« On n'a pas besoin d'une raison particulière pour aimer quelqu'un. » Ji Fanyin sirota son lait Wang Zai commandé spécialement. « Ça peut être une coïncidence de circonstance. Si une autre personne s'était trouvée à cet endroit précis à ce moment précis à ta place, je serais probablement tombée amoureuse de cette personne aussi. Si tu le vois sous cet angle, tu ne te sens pas mieux ? »
… Bien sûr qu'il ne se sentira pas mieux. Ça ne fera qu'empirer les choses.
Cependant, les émotions de Song Shiyu n'entraient pas dans le champ des considérations de Ji Fanyin.
« ... Alors qu'est-ce que tu aimais chez moi, avant ? » Puisque l'occasion était si rare, Song Shiyu décida d'insister. « Si je pouvais redevenir le genre de personne que tu admires, si je pouvais devenir quelqu'un encore plus digne de ton affection qu'auparavant, est-ce que tu reconsidérerais… »
Ji Fanyin finit son lait et, d'une main, tira la boîte vers Song Shiyu.
La boîte portait déjà les marques des années. Sa base en métal produisit même un grincement strident en raclant la table.
Ji Fanyin posa la main sur le couvercle et proposa calmement : « La réponse que tu cherches est là-dedans. »
Song Shiyu fixa la boîte intensément et murmura : « Chaque fois que je repense au passé ces temps-ci, j'ai l'impression qu'il s'agissait d'un rêve dont je me suis réveillé. »
Ji Fanyin était déjà debout.
Les mots de Song Shiyu l'amusèrent. Elle ricana.
« Song Shiyu, c'est une torture de vivre quand on est trop lucide. » Elle frappa du joint des doigts sur le couvercle. « En remerciement des trois millions de dollars, je vais te donner un conseil amical. Mieux vaut l'ouvrir dans un endroit privé, à l'abri des regards indiscrets. »
Sinon, l'histoire avec Bai Zhou risquait de se répéter, un homme d'un mètre quatre-vingt-cinq accroupi par terre, en train de pleurer toutes les larmes de son corps.
Ji Fanyin quitta le restaurant droit devant elle, son ordinateur portable et ses clés de voiture en main. Bien sûr, elle n'allait pas payer l'addition.

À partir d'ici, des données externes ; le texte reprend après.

(** C4, amended. For NaN-free numeric arrays and a recognized method: with
    more than 15 distinct categories the call raises the limit [VizError],
    also when the arrays are misaligned or [n_boots] is negative, which
    would make the aggregation or the bootstrap raise, so the check comes
    after the enumeration and before both; with 15 or fewer the call never
    raises that error. *)
Theorem category_limit (target feature : list float64) (title method : string)
    (n_boots : option Z) (g : RandomState) :
  nan_free target → nan_free feature → method = "mean" ∨ method = "median" →
  (15 < length (distinct_values feature) →
   plot_target_feature_distribution target (FloatArr feature) title method n_boots g
   = Raise (VizError limit_msg)) ∧
  (length (distinct_values feature) ≤ 15 →
   ∀ e, plot_target_feature_distribution target (FloatArr feature) title method n_boots g
        = Raise e → ¬ is_VizError e).
Proof.
  intros Ht Hf Hm.
  assert (∃ agg, agg_func_mapping !! method = Some agg) as [agg Hagg].
  { destruct Hm as [->| ->]; eauto using agg_func_mapping_mean, agg_func_mapping_median. }
  rewrite <-(np_unique_distinct_values feature Hf).
  rewrite plot_after_checks by done. unfold getitem. rewrite Hagg. simpl.
  split; intros H15.
  - by rewrite decide_True.
  - rewrite decide_False by lia. intros e.
    destruct (mapM _ _) as [data|e'] eqn:Hdata; simpl.
    2:{ intros [= <-]. by eapply mapM_bool_index_not_VizError. }
    destruct (truthy n_boots) as [n|]; simpl; [|done].
    destruct (for_each _ _ _) as [[[p i] g1]|e'] eqn:Hloop; simpl; [done|].
    intros [= <-]. by eapply for_each_bootstrap_not_VizError.
Qed.

Lemma category_limit_witness :
  plot_target_feature_distribution [of_Z 1] (FloatArr sixteen_codes) default_title "median"
    (Some (-1)%Z) g0
  = Raise (VizError limit_msg).
Proof.
  apply (category_limit [of_Z 1] sixteen_codes default_title "median" (Some (-1)%Z) g0).
  - apply nan_free_any. reflexivity.
  - apply nan_free_any. reflexivity.
  - right. reflexivity.
  - apply (bool_decide_unpack _). vm_compute. exact I.
Defined.

(** Fifteen categories are let through. *)
Lemma fifteen_categories_accepted :
  chart_categories <$>
    outcome (plot_target_feature_distribution fifteen_codes (FloatArr fifteen_codes)
               default_title "mean" None g0)
  = Ok fifteen_codes.
Proof. apply (bool_decide_unpack _). vm_compute. exact I. Qed.

(** C8. A [method] other than "mean" and "median" makes the call raise and
    return nothing, on every input; past the NaN check the exception is the
    [KeyError] of the lookup in [agg_func_mapping]. *)
Theorem unrecognized_method_is_rejected (target : list float64) (feature : ndarray)
    (title method : string) (n_boots : option Z) (g : RandomState) :
  method ≠ "mean" → method ≠ "median" →
  is_Raise (plot_target_feature_distribution target feature title method n_boots g) ∧
  (∀ f, feature = FloatArr f → nan_free target → nan_free f →
        plot_target_feature_distribution target feature title method n_boots g
        = Raise (KeyError method)).
Proof.
  intros H1 H2.
  assert (∀ f, nan_free target → nan_free f →
            plot_target_feature_distribution target (FloatArr f) title method n_boots g
            = Raise (KeyError method)) as Hkey.
  { intros f Ht Hf. rewrite plot_after_checks by done.
    unfold getitem. by rewrite agg_func_mapping_other. }
  split; [|by intros f ->; apply Hkey].
  destruct (decide (NaN ∈ target)) as [Hin|Ht].
  { rewrite nan_check_raises by auto. done. }
  destruct feature as [f|l].
  - destruct (decide (NaN ∈ f)) as [Hin|Hf].
    + rewrite nan_check_raises by (right; done). done.
    + by rewrite Hkey.
  - apply nan_free_any in Ht. unfold plot_target_feature_distribution. simpl.
    by rewrite Ht.
Qed.

Lemma unrecognized_method_is_rejected_witness :
  plot_target_feature_distribution example_target (FloatArr example_codes) default_title
    "mode" None g0
  = Raise (KeyError "mode").
Proof.
  refine (proj2 (unrecognized_method_is_rejected example_target (FloatArr example_codes)
                   default_title "mode" None g0 _ _) example_codes _ _ _).
  - intros [=].
  - intros [=].
  - reflexivity.
  - apply nan_free_any. reflexivity.
  - apply nan_free_any. reflexivity.
Defined.

(** ** The specification's example *)

(** A feature of string labels never gets past the NaN check. *)
Lemma string_feature_raises (target : list float64) (labels : list string)
    (title method : string) (n_boots : option Z) (g : RandomState) :
  nan_free target →
  plot_target_feature_distribution target (StrArr labels) title method n_boots g
  = Raise (TypeError "ufunc 'isnan' not supported for the input types").
Proof.
  intros Ht%nan_free_any. unfold plot_target_feature_distribution. simpl. by rewrite Ht.
Qed.

(** C7. On the example of the specification, with the labels "a" and "b",
    the call does not return the stated categories and aggregates: the NaN
    check raises a [TypeError] on the string array. *)
Theorem example_with_labels_raises :
  plot_target_feature_distribution example_target (StrArr example_labels) default_title
    "mean" None g0
  = Raise (TypeError "ufunc 'isnan' not supported for the input types").
Proof. reflexivity. Qed.

(** C1. On the arrays of that example, which have no missing value and two
    categories, no aggregate is returned for any category, neither the mean
    under "mean" nor the median under "median", with or without a
    bootstrap: the call ends in the [TypeError] of the NaN check. *)
Theorem labels_give_no_aggregate (n_boots : option Z) (g : RandomState) :
  chart_data <$>
    outcome (plot_target_feature_distribution example_target (StrArr example_labels)
               default_title "mean" n_boots g)
  = Raise (TypeError "ufunc 'isnan' not supported for the input types") ∧
  chart_data <$>
    outcome (plot_target_feature_distribution example_target (StrArr example_labels)
               default_title "median" n_boots g)
  = Raise (TypeError "ufunc 'isnan' not supported for the input types").
Proof. split; rewrite string_feature_raises; (done || apply nan_free_any; reflexivity). Qed.

(** C2. A feature of labels gives no category at all, where the claim asks
    for its distinct labels in ascending order with one result each: with
    the target of the example and any array of labels, few or many, the
    call returns nothing, whatever the other arguments. *)
Theorem labels_give_no_category (labels : list string) (title method : string)
    (n_boots : option Z) (g : RandomState) :
  chart_categories <$>
    outcome (plot_target_feature_distribution example_target (StrArr labels) title method
               n_boots g)
  = Raise (TypeError "ufunc 'isnan' not supported for the input types").
Proof. rewrite string_feature_raises; [done|]. apply nan_free_any. reflexivity. Qed.

(** The same example with the two labels coded as the numbers 0 and 1: the
    call returns the categories [0, 1] and the aggregates [1, 5] (no error
    bars, and the mean 1/2 of the feature for the reference line). *)
Theorem example_with_codes :
  outcome (plot_target_feature_distribution example_target (FloatArr example_codes)
             default_title "mean" None g0)
  = Ok {| chart_categories := [of_Z 0; of_Z 1];
          chart_data := [of_Z 1; of_Z 5];
          chart_title := default_title;
          chart_x_label := "Target compared to mean";
          chart_xerr := None;
          chart_axvline := Num (Q2Qc (1 # 2)) |}.
Proof. apply (bool_decide_unpack _). vm_compute. exact I. Qed.

(** ** The bootstrap intervals *)

(** C5. With [n_boots = n > 0] on a well-formed numeric input, the error
    bars the call returns are those of [intervals]: for each category, in
    order, [n × size] draws with replacement from the category's subset of
    [size] target values, split into [n] resamples of [size] draws, the mean
    of each resample (whichever [method] was asked for) and the 2.5th and
    97.5th percentiles of the [n] means; the lower bounds make up the first
    row and the upper bounds the second.  The draws all come from the
    subset, and the resamples hold each draw exactly once. *)
Theorem bootstrap_procedure (target feature : list float64) (title method : string)
    (n : Z) (g : RandomState) :
  nan_free target → nan_free feature → length target = length feature →
  length (distinct_values feature) ≤ 15 →
  method = "mean" ∨ method = "median" → (0 < n)%Z →
  let n_boots := Z.to_nat n in
  let ivs := intervals target feature n_boots (np_unique feature) g in
  (∃ ch,
     plot_target_feature_distribution target (FloatArr feature) title method (Some n) g
       = Ok (ch, ivs.2) ∧
     chart_xerr ch = Some [ivs.1.*1; ivs.1.*2]) ∧
  (∀ subset g1, subset ≠ [] →
     let draws := (draw_with_replacement subset (n_boots * length subset) g1).1 in
     let parts := resamples draws n_boots (length subset) in
     length draws = n_boots * length subset ∧
     Forall (λ x, x ∈ subset) draws ∧
     length parts = n_boots ∧
     Forall (λ r, length r = length subset) parts ∧
     concat parts ≡ₚ draws).
Proof.
  intros Ht Hf Hlen H15 Hm Hn. cbv zeta. split.
  - assert (∃ agg, agg_func_mapping !! method = Some agg) as [agg Hagg].
    { destruct Hm as [->| ->]; eauto using agg_func_mapping_mean, agg_func_mapping_median. }
    rewrite <-(np_unique_distinct_values feature Hf) in H15.
    rewrite (plot_returns _ _ _ _ agg); [|done..|intros ? [= <-]; lia].
    cbv zeta. unfold error_bars. simpl. rewrite decide_False by lia.
    destruct (intervals _ _ _ _ _) as [ivs g']. eexists. split; done.
  - intros subset g1 Hne.
    pose proof (draw_with_replacement_length subset (Z.to_nat n * length subset) g1) as Hl.
    split; [done|]. split; [by apply draw_with_replacement_elem_of|].
    split; [apply resamples_length|]. split; [apply resamples_length|].
    by apply resamples_Permutation.
Qed.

… Après tout, Song Shiyu avait proposé de la régler. Et ce repas ne lui coûterait que quelques centaines de dollars. Inutile de l'aider à économiser.
Ji Fanyin était certaine que le contenu de la boîte infligerait une grande misère à Song Shiyu. Plus il souffrirait, plus il voudrait revenir en arrière, et plus il risquait de prendre conscience de ses erreurs et d'aggraver sa souffrance.
D'ailleurs, il n'est pas facile de s'extraire de cette obsession en spirale.
Quand la quantité de souffrance dépasse son seuil, il cherche naturellement des moyens de soulager temporairement sa douleur, comme noyer son chagrin dans l'alcool.
Song Shiyu a toujours été adepte de cette méthode. Même lorsqu'il allait bien mentalement, cela ne l'empêchait pas de remplir les murs de sa cave à vin avec de grandes quantités d'alcool.
C'était quelque chose en quoi Ji Fanyin croyait.
La boîte que Ji Fanyin donna à Song Shiyu ressemblait à la boîte de Pandore. Même si Song Shiyu connaissait le malheur qui suivrait son ouverture, il ne put résister à sa curiosité.
La seule chose qui retardait son ouverture était l'avertissement de Ji Fanyin, qui le retint jusqu'à ce qu'il rentre chez lui et pose soigneusement la boîte sur sa table.
Cependant, quand il tenta de soulever le couvercle, il fut stoppé par le cadenas sur le côté. C'était un cadenas à combinaison basique à quatre chiffres, offrant dix mille possibilités.
Au vu de l'aspect rouillé de la boîte, il était évident qu'elle n'avait pas été ouverte depuis longtemps.
Song Shiyu fixa la boîte avec hésitation. Les doigts tremblants, il tourna les molettes pour composer les quatre chiffres de sa date de naissance.
Clac ! Le cadenas s'ouvrit.
À cet instant, Song Shiyu eut l'impression de se noyer, comme si une paire de mains invisibles comprimait ses poumons en une petite boule. Malgré son cœur qui battait la chamade, une glace le traversa de l'intérieur.
Il pressa fortement la boîte contre lui. L'espoir auquel il s'était raccroché se dispersa dans l'air comme des papillons.
Incapable d'encaisser le choc, il se versa une tequila et la vida d'un trait pour se donner du courage.
Porté par l'engourdissement de l'alcool, il souleva le couvercle d'un coup sec, le bruit du couvercle frappant la table résonna dans la pièce.